### Stored records:
++++++++++++++++++++

(** * The variational Bayes inference loop of BayesPy

    A shallow embedding of [bayespy/inference/vmp/vmp.py] (class [VB]):
    the constructor, [update], [loglikelihood_lowerbound],
    [plot_iteration_by_nodes], [get_iteration_by_nodes], [save], [load]
    and [__getitem__], followed by the properties of the iteration ledger,
    of the progress checks, of checkpointing and of lookup.

    Python floats are IEEE 754 binary64 numbers and are modelled by Rocq's
    primitive floats; [np.nan] is [nan].  A Python object is mutated in
    place and an exception leaves the mutations made so far, so every
    method is a function from the state (the [VB] object and its
    environment) to an outcome together with the state reached. *)

From Stdlib Require Import ZArith Bool Lia.
From Stdlib Require Import Floats.
From stdpp Require Import base option list gmap strings.

(** ** Exceptions, outcomes, output *)

(** The exceptions that occur: [raise Exception(msg)] of the source, the
    errors of NumPy indexing, of dictionaries and of h5py, and whatever a
    node callback raises. *)
Inductive Exn : Type :=
| PyException (msg : string)
| KeyError
| IndexError
| ValueError
| OSError
| NodeError (tag : nat).

Inductive Res (A : Type) : Type :=
| Ok (a : A)
| Raise (e : Exn).
Arguments Ok {A} a.
Arguments Raise {A} e.

(** What the loop prints and warns about, in order of emission.  The
    elapsed time printed with each iteration is left out. *)
Inductive Event : Type :=
| PrintIteration (n : nat) (Lv : float)
| WarnDecreased (L_diff : float)
| PrintConverged
| PrintAutoSaved (fname : string).

(** ** HDF5 files *)

(** The content a node writes into its own group. *)
Definition Group : Type := list (string * list float).

(** A file as [save] lays it out: the group [nodes] with one subgroup per
    node, the datasets [L] and [iter], and the group [boundterms] with one
    dataset per node.  A dataset or group not yet created is [None]. *)
Record H5File : Type := {
  h5_nodes : gmap string Group;
  h5_L : option (list float);
  h5_iter : option nat;
  h5_boundterms : option (gmap string (list float))
}.

(** The operations that [save] asks of the HDF5 library, and the library's
    say on them.  h5py reads a name as a path: "/" is the root, "a/b" passes
    through "a"; so it may refuse a name that is not yet in use, or the
    dataset [L] after a node named "/L" has made a group of that name.
    Which names it refuses in which file, and with which exception, is not
    fixed here: the library is part of the environment, and [None] is its
    consent. *)
Inductive H5Op : Type :=
| CreateGroup (nm : string)
| WriteL
| WriteIter
| CreateBoundterms
| WriteBoundterm (nm : string).

Definition H5Lib : Type := H5Op -> H5File -> option Exn.

(** [h5py.File(filename, 'w')] followed by [create_group('nodes')]. *)
Definition h5_new : H5File :=
  {| h5_nodes := ∅; h5_L := None; h5_iter := None; h5_boundterms := None |}.

(** [group.create_group(name)]: h5py refuses a name already in use, and
    whatever else the library refuses. *)
Definition h5_create_group (lib : H5Lib) (nm : string) (f : H5File)
    : Res H5File :=
  match h5_nodes f !! nm with
  | Some _ => Raise ValueError
  | None =>
      match lib (CreateGroup nm) f with
      | Some e => Raise e
      | None =>
          Ok {| h5_nodes := <[nm := []]> (h5_nodes f); h5_L := h5_L f;
                h5_iter := h5_iter f; h5_boundterms := h5_boundterms f |}
      end
  end.

Definition h5_fill_group (nm : string) (g : Group) (f : H5File) : Res H5File :=
  Ok {| h5_nodes := <[nm := g]> (h5_nodes f); h5_L := h5_L f;
        h5_iter := h5_iter f; h5_boundterms := h5_boundterms f |}.

(** Modelled from the spec: [utils.utils.write_to_hdf5(group, data, name)]
    is not among the sources; it stores [data] as the dataset [name] of
    [group].  The three uses in [save] are written out one by one. *)
Definition write_L_to_hdf5 (lib : H5Lib) (data : list float) (f : H5File)
    : Res H5File :=
  match lib WriteL f with
  | Some e => Raise e
  | None =>
      Ok {| h5_nodes := h5_nodes f; h5_L := Some data;
            h5_iter := h5_iter f; h5_boundterms := h5_boundterms f |}
  end.

Definition write_iter_to_hdf5 (lib : H5Lib) (data : nat) (f : H5File)
    : Res H5File :=
  match lib WriteIter f with
  | Some e => Raise e
  | None =>
      Ok {| h5_nodes := h5_nodes f; h5_L := h5_L f;
            h5_iter := Some data; h5_boundterms := h5_boundterms f |}
  end.

Definition h5_create_boundterms (lib : H5Lib) (f : H5File) : Res H5File :=
  match lib CreateBoundterms f with
  | Some e => Raise e
  | None =>
      Ok {| h5_nodes := h5_nodes f; h5_L := h5_L f;
            h5_iter := h5_iter f; h5_boundterms := Some ∅ |}
  end.

Definition write_boundterm_to_hdf5 (lib : H5Lib) (data : list float)
    (nm : string) (f : H5File) : Res H5File :=
  match h5_boundterms f with
  | None => Raise KeyError
  | Some b =>
      match b !! nm with
      | Some _ => Raise ValueError
      | None =>
          match lib (WriteBoundterm nm) f with
          | Some e => Raise e
          | None =>
              Ok {| h5_nodes := h5_nodes f; h5_L := h5_L f;
                    h5_iter := h5_iter f;
                    h5_boundterms := Some (<[nm := data]> b) |}
          end
      end
  end.

(** Modelled from the spec: [utils.utils.nans(n)] is not among the
    sources; it is the array of [n] reserved slots, each holding the
    not-a-number sentinel. *)
Definition nans (n : nat) : list float := replicate n nan.

(** The thresholds of the progress checks, as the literals of the source
    (each read as the nearest binary64 number, as Python reads it). *)
#[local] Set Warnings "-inexact-float".
Definition warn_tol : float := 1e-6%float.
Definition conv_tol : float := 1e-12%float.

(** Python's truth value of an optional string: [None] and [''] are false. *)
Definition truthy (o : option string) : bool :=
  match o with
  | Some s => negb (String.eqb s "")
  | None => false
  end.

(** The name of [tempfile.NamedTemporaryFile(prefix=prefix, suffix='.hdf5')]
    with [prefix = 'vb_autosave_%s_' % date]: the directory of temporary
    files, the prefix, some random characters, the suffix. *)
Definition tmpfile_name (tmpdir date rnd : string) : string :=
  tmpdir +:+ "/" +:+ ("vb_autosave_" +:+ date +:+ "_") +:+ rnd +:+ ".hdf5".

Section Model.

Context {S : Type}.

(** ** Nodes

    A node is an object outside the loop.  [node_id] stands for the
    identity of the object (what [in], [set] and [dict] compare), [S] for
    the state of all the nodes together, which the callbacks read and
    change.  A capability that a node lacks ([hasattr] false) is [None]. *)
Record Node : Type := {
  node_id : nat;
  name : string;
  node_update : option (S -> Res unit * S);
  lower_bound_contribution : S -> Res float * S;
  node_save : option (S -> Res Group * S);
  node_load : option (Group -> S -> Res unit * S)
}.

(** Modelled from the spec: [utils.utils.unique(nodes)] is not among the
    sources; it removes duplicate nodes and keeps the first-seen order. *)
Fixpoint unique_from (seen : gset nat) (nodes : list Node) : list Node :=
  match nodes with
  | [] => []
  | n :: rest =>
      if decide (node_id n ∈ seen) then unique_from seen rest
      else n :: unique_from ({[node_id n]} ∪ seen) rest
  end.

Definition unique (nodes : list Node) : list Node := unique_from ∅ nodes.

(** ** The loop object and its environment *)

Record VB : Type := {
  model : list Node;
  iter : nat;
  L : list float;
  l : gmap nat (list float);
  autosave_iterations : Z;
  autosave_filename : string;
  filename : option string
}.

Record Env : Type := {
  node_state : S;
  files : gmap string H5File;
  out : list Event;
  h5py : H5Lib
}.

Definition set_L (v : list float) (vb : VB) : VB :=
  {| model := model vb; iter := iter vb; L := v; l := l vb;
     autosave_iterations := autosave_iterations vb;
     autosave_filename := autosave_filename vb; filename := filename vb |}.

Definition set_l (v : gmap nat (list float)) (vb : VB) : VB :=
  {| model := model vb; iter := iter vb; L := L vb; l := v;
     autosave_iterations := autosave_iterations vb;
     autosave_filename := autosave_filename vb; filename := filename vb |}.

Definition set_iter (v : nat) (vb : VB) : VB :=
  {| model := model vb; iter := v; L := L vb; l := l vb;
     autosave_iterations := autosave_iterations vb;
     autosave_filename := autosave_filename vb; filename := filename vb |}.

Definition set_node_state (s : S) (env : Env) : Env :=
  {| node_state := s; files := files env; out := out env; h5py := h5py env |}.

Definition set_files (fs : gmap string H5File) (env : Env) : Env :=
  {| node_state := node_state env; files := fs; out := out env;
     h5py := h5py env |}.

++++++++++++++++++++

### Work item:
Output the lines above exactly, but only those between the line holding "#[local] Set Warnings" and the line holding "(** The name", inclusive.

### Written solution:
#[local] Set Warnings "-inexact-float".
Definition warn_tol : float := 1e-6%float.
Definition conv_tol : float := 1e-12%float.

(** Python's truth value of an optional string: [None] and [''] are false. *)
Definition truthy (o : option string) : bool :=
  match o with
  | Some s => negb (String.eqb s "")
  | None => false
  end.

(** The name of [tempfile.NamedTemporaryFile(prefix=prefix, suffix='.hdf5')]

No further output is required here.